(* ===== verification/Spinlock.v ===== *)
(** * kernel/spinlock.c: spin locks on several processors

    The machine has lock words in shared memory and processors that run the
    code of [acquire] and [release], one memory access at a time and in any
    interleaving.  A processor's context is the one of the prelude; the locks it
    holds and the context at the time of a call are ghost state.  The machine
    refines one in which [acquire] and [release] are the atomic operations of the
    prelude, and in that one a lock is never held twice. *)

From S2P Require Import Prelude StringC.

Definition MAXTRIES : Z := 100000.

Record spinlock := {
  locked : Z;
  lname : list Z;        (** the bytes of the name *)
  lcpu : option nat;     (** the cpu holding the lock *)
  lpc : Z;
  lpid : Z;
  ln : Z;                (** calls of acquire() *)
  nts : Z                (** failed test-and-sets *)
}.

(** A lock as [initlock] leaves it; [pc] and [pid] keep what was there. *)
Definition init_words (name : list Z) (pc pid : Z) : spinlock :=
  {| locked := 0; lname := name; lcpu := None; lpc := pc; lpid := pid; ln := 0; nts := 0 |}.

Definition set_locked v k := {| locked := v; lname := lname k; lcpu := lcpu k; lpc := lpc k; lpid := lpid k; ln := ln k; nts := nts k |}.
Definition set_owner o k := {| locked := locked k; lname := lname k; lcpu := o; lpc := lpc k; lpid := lpid k; ln := ln k; nts := nts k |}.
Definition set_info p q k := {| locked := locked k; lname := lname k; lcpu := lcpu k; lpc := p; lpid := q; ln := ln k; nts := nts k |}.
Definition set_n v k := {| locked := locked k; lname := lname k; lcpu := lcpu k; lpc := lpc k; lpid := lpid k; ln := v; nts := nts k |}.
Definition set_nts v k := {| locked := locked k; lname := lname k; lcpu := lcpu k; lpc := lpc k; lpid := lpid k; ln := ln k; nts := v |}.

(** ** The table of all locks

    [words] is the memory of the locks, [locks] and [nlock] are the variables of
    the code; what [print_lock] prints is kept in [printed]. *)
Record lockst := { words : gmap lock spinlock; locks : list (option lock); nlock : Z; printed : list (list Z * Z * Z) }.

Definition NLOCK : Z := 1000.

Definition set_words w s := {| words := w; locks := locks s; nlock := nlock s; printed := printed s |}.
Definition set_locks v n s := {| words := words s; locks := v; nlock := n; printed := printed s |}.
Definition add_printed x s := {| words := words s; locks := locks s; nlock := nlock s; printed := printed s ++ [x] |}.

Definition ld_lock (lk : lock) : M lockst spinlock := s <- gets (fun s => words s !! lk) ;; unwrap s.
Definition st_lock (lk : lock) (k : spinlock) : M lockst unit := ld_lock lk ;;; modify (fun s => set_words (<[lk := k]> (words s)) s).
Definition ld_locks (i : Z) : M lockst (option lock) := o <- gets (fun s => aget (locks s) i) ;; unwrap o.

Definition initlock (lk : lock) (name : list Z) : M lockst unit :=
  k <- ld_lock lk ;;
  st_lock lk (init_words name (lpc k) (lpid k)) ;;;
  n <- gets nlock ;;
  if NLOCK <=? n then panic "initlock" else
  v <- gets (fun s => aset (locks s) n (Some lk)) ;;
  v <- unwrap v ;;
  modify (set_locks v (s32 (n + 1))).

Definition print_lock (k : spinlock) : M lockst unit := when (0 <? ln k) (modify (add_printed (lname k, nts k, ln k))).

(** [for(int i = 0; i < NLOCK; i++)] with the break at a null pointer; [n]
    is the number of rounds left. *)
Fixpoint each_lock {A} (n : nat) (i : Z) (f : Z -> lock -> A -> M lockst A) (a : A) : M lockst A :=
  match n with
  | O => ret a
  | S n =>
      o <- ld_locks i ;;
      match o with
      | None => ret a
      | Some lk => a <- f i lk a ;; each_lock n (i + 1) f a
      end
  end.

Definition bcache_name : list Z := [98; 99; 97; 99; 104; 101].
Definition kmem_name : list Z := [107; 109; 101; 109].

(** [strncmp] with the length of the second string. *)
Definition starts_with (name pre : list Z) : bool := diff (take (length pre) name) pre =? 0.

Definition reset_lock (_ : Z) (lk : lock) (_ : unit) : M lockst unit := k <- ld_lock lk ;; st_lock lk (set_n 0 (set_nts 0 k)).

Definition count_lock (_ : Z) (lk : lock) (tot : Z) : M lockst Z :=
  k <- ld_lock lk ;;
  if starts_with (lname k) bcache_name || starts_with (lname k) kmem_name
  then print_lock k ;;; ret (s32 (tot + nts k))
  else ret tot.

(** The most contended lock below [last]; [last] is compared as unsigned. *)
Definition top_lock (last : Z) (i : Z) (lk : lock) (top : Z) : M lockst Z :=
  k <- ld_lock lk ;;
  o <- ld_locks top ;; lt <- unwrap o ;; kt <- ld_lock lt ;;
  if (nts kt <? nts k) && (nts k <? u32 last) then ret i else ret top.

Fixpoint top_loop (t : nat) (last : Z) : M lockst unit :=
  match t with
  | O => ret tt
  | S t =>
      top <- each_lock (Z.to_nat NLOCK) 0 (top_lock last) 0 ;;
      o <- ld_locks top ;; lt <- unwrap o ;; k <- ld_lock lt ;;
      print_lock k ;;;
      top_loop t (s32 (nts k))
  end.

(** [sys_ntas], with its argument. *)
Definition sys_ntas (zero : Z) : M lockst Z :=
  if zero =? 0 then each_lock (Z.to_nat NLOCK) 0 reset_lock tt ;;; ret 0 else
  tot <- each_lock (Z.to_nat NLOCK) 0 count_lock 0 ;;
  top_loop 5 100000000 ;;;
  ret tot.

(** The table holds the locks [ls], in the order of their initialization. *)
Record registered (s : lockst) (ls : list lock) : Prop := {
  rg_locks : locks s = (Some <$> ls) ++ replicate (1000 - length ls) None;
  rg_nlock : nlock s = Z.of_nat (length ls);
  rg_room : (length ls <= 1000)%nat;
  rg_words : forall l, l ∈ ls -> is_Some (words s !! l)
}.

Lemma ld_lock_ok s l k : words s !! l = Some k -> ld_lock l s = Ret k s.
Proof. intros Hk. unfold ld_lock. mstep. by rewrite Hk. Qed.

Lemma st_lock_ok s l k k' : words s !! l = Some k -> st_lock l k' s = Ret tt (set_words (<[l := k']> (words s)) s).
Proof. intros Hk. unfold st_lock. by run (ld_lock_ok s l k Hk). Qed.

Lemma registered_words s ls w : registered s ls -> (forall l, is_Some (words s !! l) -> is_Some (w !! l)) -> registered (set_words w s) ls.
Proof. intros [H1 H2 H3 H4] Hw. split; try done. intros l Hl. by apply Hw, H4. Qed.

(** A new lock goes to the end of the table, which holds 1000. *)
Lemma initlock_ok s ls lk name :
  registered s ls -> is_Some (words s !! lk) ->
  (exists s' k, initlock lk name s = Ret tt s' /\ registered s' (ls ++ [lk]) /\ words s' !! lk = Some k /\
     locked k = 0 /\ lcpu k = None /\ ln k = 0 /\ nts k = 0 /\ forall l, l <> lk -> words s' !! l = words s !! l) \/
  (length ls = 1000%nat /\ initlock lk name s = Panic "initlock").
Proof.
  intros Hr [k Hk]. unfold initlock. run (ld_lock_ok s lk k Hk). run (st_lock_ok s lk k (init_words name (lpc k) (lpid k)) Hk). set (w := <[lk := _]> (words s)). mstep.
  destruct Hr as [H1 H2 H3 H4]. cbn [nlock set_words locks]. rewrite H2. unfold NLOCK. destruct (Z.leb_spec 1000 (Z.of_nat (length ls))) as [Hn|Hn].
  { right. split; [lia|done]. }
  left. mstep. cbn [set_words locks]. rewrite H1. unfold aset.
  rewrite decide_True by (rewrite length_app, length_fmap, length_replicate; lia). rewrite Nat2Z.id. mstep.
  eexists _, _. split; [done|]. split_and!; [|apply lookup_insert_eq|done..|intros l Hl; by apply lookup_insert_ne]. split; cbn [set_locks set_words locks nlock words].
  - rewrite fmap_app, <- app_assoc, length_app. cbn [fmap list_fmap length app]. replace (1000 - length ls)%nat with (S (1000 - (length ls + 1))) by lia.
    cbn [replicate]. rewrite insert_app_r_alt by (rewrite length_fmap; lia). by rewrite length_fmap, Nat.sub_diag.
  - rewrite length_app. cbn. rewrite s32_small by lia. lia.
  - rewrite length_app. cbn. lia.
  - intros l Hl. unfold w. rewrite lookup_insert. case_decide; [eauto|]. apply elem_of_app in Hl as [Hl| ->%list_elem_of_singleton]; [by apply H4|done].
Qed.

Lemma ld_locks_ok s ls i : registered s ls -> (i < 1000)%nat -> ld_locks (Z.of_nat i) s = Ret (ls !! i) s.
Proof.
  intros [H1 _ H3 _] Hi. unfold ld_locks. mstep. rewrite aget_of_nat, H1. destruct (decide (i < length ls)%nat) as [Hl|Hl].
  - rewrite lookup_app_l by (rewrite length_fmap; lia). rewrite list_lookup_fmap. destruct (lookup_lt_is_Some_2 ls i Hl) as [x ->]. done.
  - rewrite lookup_app_r by (rewrite length_fmap; lia). rewrite length_fmap. rewrite (lookup_replicate_2 (1000 - length ls)) by lia.
    by rewrite (lookup_ge_None_2 ls i) by lia.
Qed.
++++++++++++++++++++
◆ **Exercise**: How many lines in the entries contain the string "processors"? Give the number only.

◆ **Result of this task**: 2